▸ **Exercise instructions**
Tally the lines below that contain the word "PByteArray". Only the number should be returned.

[Collected data]
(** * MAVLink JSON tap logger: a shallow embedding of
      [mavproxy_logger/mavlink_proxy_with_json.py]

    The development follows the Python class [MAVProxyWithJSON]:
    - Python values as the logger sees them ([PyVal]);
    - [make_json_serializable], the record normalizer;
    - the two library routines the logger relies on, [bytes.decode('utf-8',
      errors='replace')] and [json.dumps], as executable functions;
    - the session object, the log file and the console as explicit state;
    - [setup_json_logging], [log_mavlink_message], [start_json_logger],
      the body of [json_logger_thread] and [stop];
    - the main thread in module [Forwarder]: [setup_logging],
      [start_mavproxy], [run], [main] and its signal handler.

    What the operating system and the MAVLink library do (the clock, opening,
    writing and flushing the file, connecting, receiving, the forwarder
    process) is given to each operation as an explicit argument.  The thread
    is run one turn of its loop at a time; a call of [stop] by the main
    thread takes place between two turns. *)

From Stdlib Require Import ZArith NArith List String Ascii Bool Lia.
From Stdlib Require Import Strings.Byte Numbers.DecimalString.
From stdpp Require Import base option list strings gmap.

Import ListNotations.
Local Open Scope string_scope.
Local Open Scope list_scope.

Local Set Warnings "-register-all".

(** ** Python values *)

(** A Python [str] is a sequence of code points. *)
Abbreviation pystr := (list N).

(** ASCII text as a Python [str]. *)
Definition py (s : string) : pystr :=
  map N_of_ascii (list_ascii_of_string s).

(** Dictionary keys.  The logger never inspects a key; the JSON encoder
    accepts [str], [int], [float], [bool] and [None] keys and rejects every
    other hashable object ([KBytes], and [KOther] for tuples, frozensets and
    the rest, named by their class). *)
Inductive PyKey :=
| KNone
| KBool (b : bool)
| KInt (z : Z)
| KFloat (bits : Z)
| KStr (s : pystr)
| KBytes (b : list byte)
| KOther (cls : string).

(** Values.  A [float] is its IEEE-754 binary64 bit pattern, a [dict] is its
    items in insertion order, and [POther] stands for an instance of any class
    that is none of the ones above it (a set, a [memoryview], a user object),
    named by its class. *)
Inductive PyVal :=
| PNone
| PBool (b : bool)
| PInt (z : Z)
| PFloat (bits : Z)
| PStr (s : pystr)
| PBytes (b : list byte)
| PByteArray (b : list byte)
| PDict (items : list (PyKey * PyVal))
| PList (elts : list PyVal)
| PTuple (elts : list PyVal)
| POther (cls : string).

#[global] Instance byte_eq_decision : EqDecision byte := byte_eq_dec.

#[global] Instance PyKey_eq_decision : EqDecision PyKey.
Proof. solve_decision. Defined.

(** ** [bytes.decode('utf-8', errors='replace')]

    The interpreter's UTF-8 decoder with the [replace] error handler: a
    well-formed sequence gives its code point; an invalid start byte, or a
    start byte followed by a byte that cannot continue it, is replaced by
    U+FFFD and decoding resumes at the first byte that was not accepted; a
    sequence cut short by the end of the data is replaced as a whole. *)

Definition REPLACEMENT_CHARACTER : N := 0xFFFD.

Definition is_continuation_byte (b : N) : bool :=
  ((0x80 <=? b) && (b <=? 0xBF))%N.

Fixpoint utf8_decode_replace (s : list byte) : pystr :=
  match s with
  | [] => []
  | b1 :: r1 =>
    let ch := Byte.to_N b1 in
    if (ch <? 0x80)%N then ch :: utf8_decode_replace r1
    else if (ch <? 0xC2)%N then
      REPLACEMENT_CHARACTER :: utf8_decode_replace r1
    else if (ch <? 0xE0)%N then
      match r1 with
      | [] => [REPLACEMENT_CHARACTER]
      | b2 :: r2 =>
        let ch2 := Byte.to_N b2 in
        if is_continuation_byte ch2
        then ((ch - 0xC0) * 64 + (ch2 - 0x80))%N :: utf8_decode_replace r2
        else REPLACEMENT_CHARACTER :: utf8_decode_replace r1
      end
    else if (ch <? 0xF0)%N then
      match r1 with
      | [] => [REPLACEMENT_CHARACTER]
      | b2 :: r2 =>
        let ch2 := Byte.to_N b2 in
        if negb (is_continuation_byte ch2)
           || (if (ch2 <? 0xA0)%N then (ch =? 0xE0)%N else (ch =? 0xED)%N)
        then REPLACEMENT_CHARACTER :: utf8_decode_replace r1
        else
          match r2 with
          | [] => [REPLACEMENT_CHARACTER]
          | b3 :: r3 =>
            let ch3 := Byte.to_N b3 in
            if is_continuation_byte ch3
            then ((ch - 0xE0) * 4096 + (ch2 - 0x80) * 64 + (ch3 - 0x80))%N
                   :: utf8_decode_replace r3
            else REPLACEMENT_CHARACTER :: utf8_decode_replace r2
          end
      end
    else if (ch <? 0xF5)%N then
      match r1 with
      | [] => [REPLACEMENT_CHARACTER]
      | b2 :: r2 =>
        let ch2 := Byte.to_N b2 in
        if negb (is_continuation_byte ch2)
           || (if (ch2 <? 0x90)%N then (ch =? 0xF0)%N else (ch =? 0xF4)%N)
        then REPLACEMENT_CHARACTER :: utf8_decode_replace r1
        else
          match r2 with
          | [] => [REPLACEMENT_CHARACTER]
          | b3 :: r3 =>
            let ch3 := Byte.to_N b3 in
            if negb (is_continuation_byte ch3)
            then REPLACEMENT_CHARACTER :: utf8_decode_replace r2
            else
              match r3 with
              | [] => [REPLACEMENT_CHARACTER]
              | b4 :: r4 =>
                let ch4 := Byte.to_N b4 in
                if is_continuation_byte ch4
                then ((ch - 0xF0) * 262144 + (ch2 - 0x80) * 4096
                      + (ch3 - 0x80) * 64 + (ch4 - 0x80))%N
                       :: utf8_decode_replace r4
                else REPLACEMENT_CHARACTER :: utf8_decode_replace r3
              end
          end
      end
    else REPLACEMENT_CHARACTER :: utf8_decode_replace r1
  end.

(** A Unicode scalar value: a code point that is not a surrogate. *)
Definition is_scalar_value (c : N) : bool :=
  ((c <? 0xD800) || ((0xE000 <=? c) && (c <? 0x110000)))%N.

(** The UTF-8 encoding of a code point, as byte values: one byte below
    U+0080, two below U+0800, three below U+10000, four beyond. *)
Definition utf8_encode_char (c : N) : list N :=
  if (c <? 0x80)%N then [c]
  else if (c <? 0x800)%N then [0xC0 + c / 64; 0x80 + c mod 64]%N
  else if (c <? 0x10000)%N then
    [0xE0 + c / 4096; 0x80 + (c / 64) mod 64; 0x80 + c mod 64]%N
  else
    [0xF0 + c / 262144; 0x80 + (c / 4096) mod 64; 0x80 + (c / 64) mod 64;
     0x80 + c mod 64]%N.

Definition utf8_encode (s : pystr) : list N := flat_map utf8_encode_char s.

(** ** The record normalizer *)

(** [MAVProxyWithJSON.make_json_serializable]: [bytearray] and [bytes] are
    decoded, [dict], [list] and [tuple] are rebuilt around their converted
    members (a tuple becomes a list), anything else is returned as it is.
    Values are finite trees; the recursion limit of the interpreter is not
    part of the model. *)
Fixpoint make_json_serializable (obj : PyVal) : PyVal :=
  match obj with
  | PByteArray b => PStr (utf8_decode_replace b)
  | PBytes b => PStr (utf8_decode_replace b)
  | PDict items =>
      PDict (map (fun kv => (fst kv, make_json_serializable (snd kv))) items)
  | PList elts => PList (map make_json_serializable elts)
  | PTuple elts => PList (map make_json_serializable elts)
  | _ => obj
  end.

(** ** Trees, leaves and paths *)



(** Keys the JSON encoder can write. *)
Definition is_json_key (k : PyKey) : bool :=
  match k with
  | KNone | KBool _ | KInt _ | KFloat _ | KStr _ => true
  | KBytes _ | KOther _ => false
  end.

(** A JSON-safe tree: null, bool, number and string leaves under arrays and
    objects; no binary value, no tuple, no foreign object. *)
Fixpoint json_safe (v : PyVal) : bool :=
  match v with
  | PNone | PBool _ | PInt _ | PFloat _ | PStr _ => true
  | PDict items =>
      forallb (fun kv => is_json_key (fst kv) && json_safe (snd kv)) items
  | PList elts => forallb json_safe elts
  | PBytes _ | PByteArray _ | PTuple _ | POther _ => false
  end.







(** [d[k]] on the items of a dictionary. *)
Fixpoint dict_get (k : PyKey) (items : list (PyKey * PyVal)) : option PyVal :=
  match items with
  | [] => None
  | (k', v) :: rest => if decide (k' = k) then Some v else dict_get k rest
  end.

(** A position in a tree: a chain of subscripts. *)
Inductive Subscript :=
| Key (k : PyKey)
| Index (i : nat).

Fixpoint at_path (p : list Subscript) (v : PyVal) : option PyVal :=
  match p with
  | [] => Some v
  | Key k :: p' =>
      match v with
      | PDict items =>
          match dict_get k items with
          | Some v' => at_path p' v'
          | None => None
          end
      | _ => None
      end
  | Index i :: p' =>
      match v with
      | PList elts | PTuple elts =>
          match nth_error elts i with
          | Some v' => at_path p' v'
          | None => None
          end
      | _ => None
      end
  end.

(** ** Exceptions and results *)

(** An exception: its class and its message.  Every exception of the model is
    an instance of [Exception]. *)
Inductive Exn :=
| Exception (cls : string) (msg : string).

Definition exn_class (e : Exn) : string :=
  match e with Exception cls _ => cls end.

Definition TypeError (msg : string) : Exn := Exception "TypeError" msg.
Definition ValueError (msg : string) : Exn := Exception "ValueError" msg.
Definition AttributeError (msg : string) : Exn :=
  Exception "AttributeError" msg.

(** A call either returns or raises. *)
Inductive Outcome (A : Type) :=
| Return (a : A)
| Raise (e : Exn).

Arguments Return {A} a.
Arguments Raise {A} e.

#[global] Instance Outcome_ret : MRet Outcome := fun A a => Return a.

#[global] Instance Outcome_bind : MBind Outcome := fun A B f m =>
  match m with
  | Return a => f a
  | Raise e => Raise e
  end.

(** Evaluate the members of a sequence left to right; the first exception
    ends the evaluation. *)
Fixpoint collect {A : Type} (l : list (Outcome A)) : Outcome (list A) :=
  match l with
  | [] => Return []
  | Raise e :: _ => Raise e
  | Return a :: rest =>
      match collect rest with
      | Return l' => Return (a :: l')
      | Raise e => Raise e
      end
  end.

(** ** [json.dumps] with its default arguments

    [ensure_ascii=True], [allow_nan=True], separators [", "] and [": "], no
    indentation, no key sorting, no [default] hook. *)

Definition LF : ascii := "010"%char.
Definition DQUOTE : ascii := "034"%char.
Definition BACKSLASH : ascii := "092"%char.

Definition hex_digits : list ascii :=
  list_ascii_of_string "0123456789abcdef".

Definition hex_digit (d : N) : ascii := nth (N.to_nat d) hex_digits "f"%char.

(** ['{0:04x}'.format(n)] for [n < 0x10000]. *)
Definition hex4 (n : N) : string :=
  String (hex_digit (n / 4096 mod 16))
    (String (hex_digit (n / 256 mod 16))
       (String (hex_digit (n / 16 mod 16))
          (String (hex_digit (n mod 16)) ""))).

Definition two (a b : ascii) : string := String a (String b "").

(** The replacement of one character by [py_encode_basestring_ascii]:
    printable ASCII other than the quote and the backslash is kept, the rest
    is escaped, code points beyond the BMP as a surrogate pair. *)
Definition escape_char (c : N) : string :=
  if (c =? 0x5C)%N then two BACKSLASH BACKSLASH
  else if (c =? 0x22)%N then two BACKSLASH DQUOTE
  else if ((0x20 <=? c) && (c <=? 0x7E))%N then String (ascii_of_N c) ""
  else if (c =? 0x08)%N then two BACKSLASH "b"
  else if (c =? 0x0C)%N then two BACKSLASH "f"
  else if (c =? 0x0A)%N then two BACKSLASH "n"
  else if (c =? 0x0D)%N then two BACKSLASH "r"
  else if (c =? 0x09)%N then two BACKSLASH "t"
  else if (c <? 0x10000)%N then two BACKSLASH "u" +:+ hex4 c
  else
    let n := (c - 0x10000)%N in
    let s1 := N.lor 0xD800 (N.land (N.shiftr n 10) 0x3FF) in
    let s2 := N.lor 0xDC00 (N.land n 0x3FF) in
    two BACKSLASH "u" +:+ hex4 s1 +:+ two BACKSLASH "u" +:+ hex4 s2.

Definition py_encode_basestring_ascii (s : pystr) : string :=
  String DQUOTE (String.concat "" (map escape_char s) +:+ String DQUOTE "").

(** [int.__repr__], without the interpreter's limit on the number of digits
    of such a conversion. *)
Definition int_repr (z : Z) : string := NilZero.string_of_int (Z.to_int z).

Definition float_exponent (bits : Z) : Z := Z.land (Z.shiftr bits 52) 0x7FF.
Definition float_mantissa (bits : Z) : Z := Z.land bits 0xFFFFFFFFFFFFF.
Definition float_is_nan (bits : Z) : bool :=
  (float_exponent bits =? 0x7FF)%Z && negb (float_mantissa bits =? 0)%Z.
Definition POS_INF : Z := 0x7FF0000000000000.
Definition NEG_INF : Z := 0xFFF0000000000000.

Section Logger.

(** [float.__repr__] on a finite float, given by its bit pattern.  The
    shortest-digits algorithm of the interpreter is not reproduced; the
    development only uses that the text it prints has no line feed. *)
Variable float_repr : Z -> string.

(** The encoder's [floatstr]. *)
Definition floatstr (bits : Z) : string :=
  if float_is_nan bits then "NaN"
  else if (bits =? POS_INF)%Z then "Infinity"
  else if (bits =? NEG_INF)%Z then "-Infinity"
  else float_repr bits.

▸ **Problem solution**
3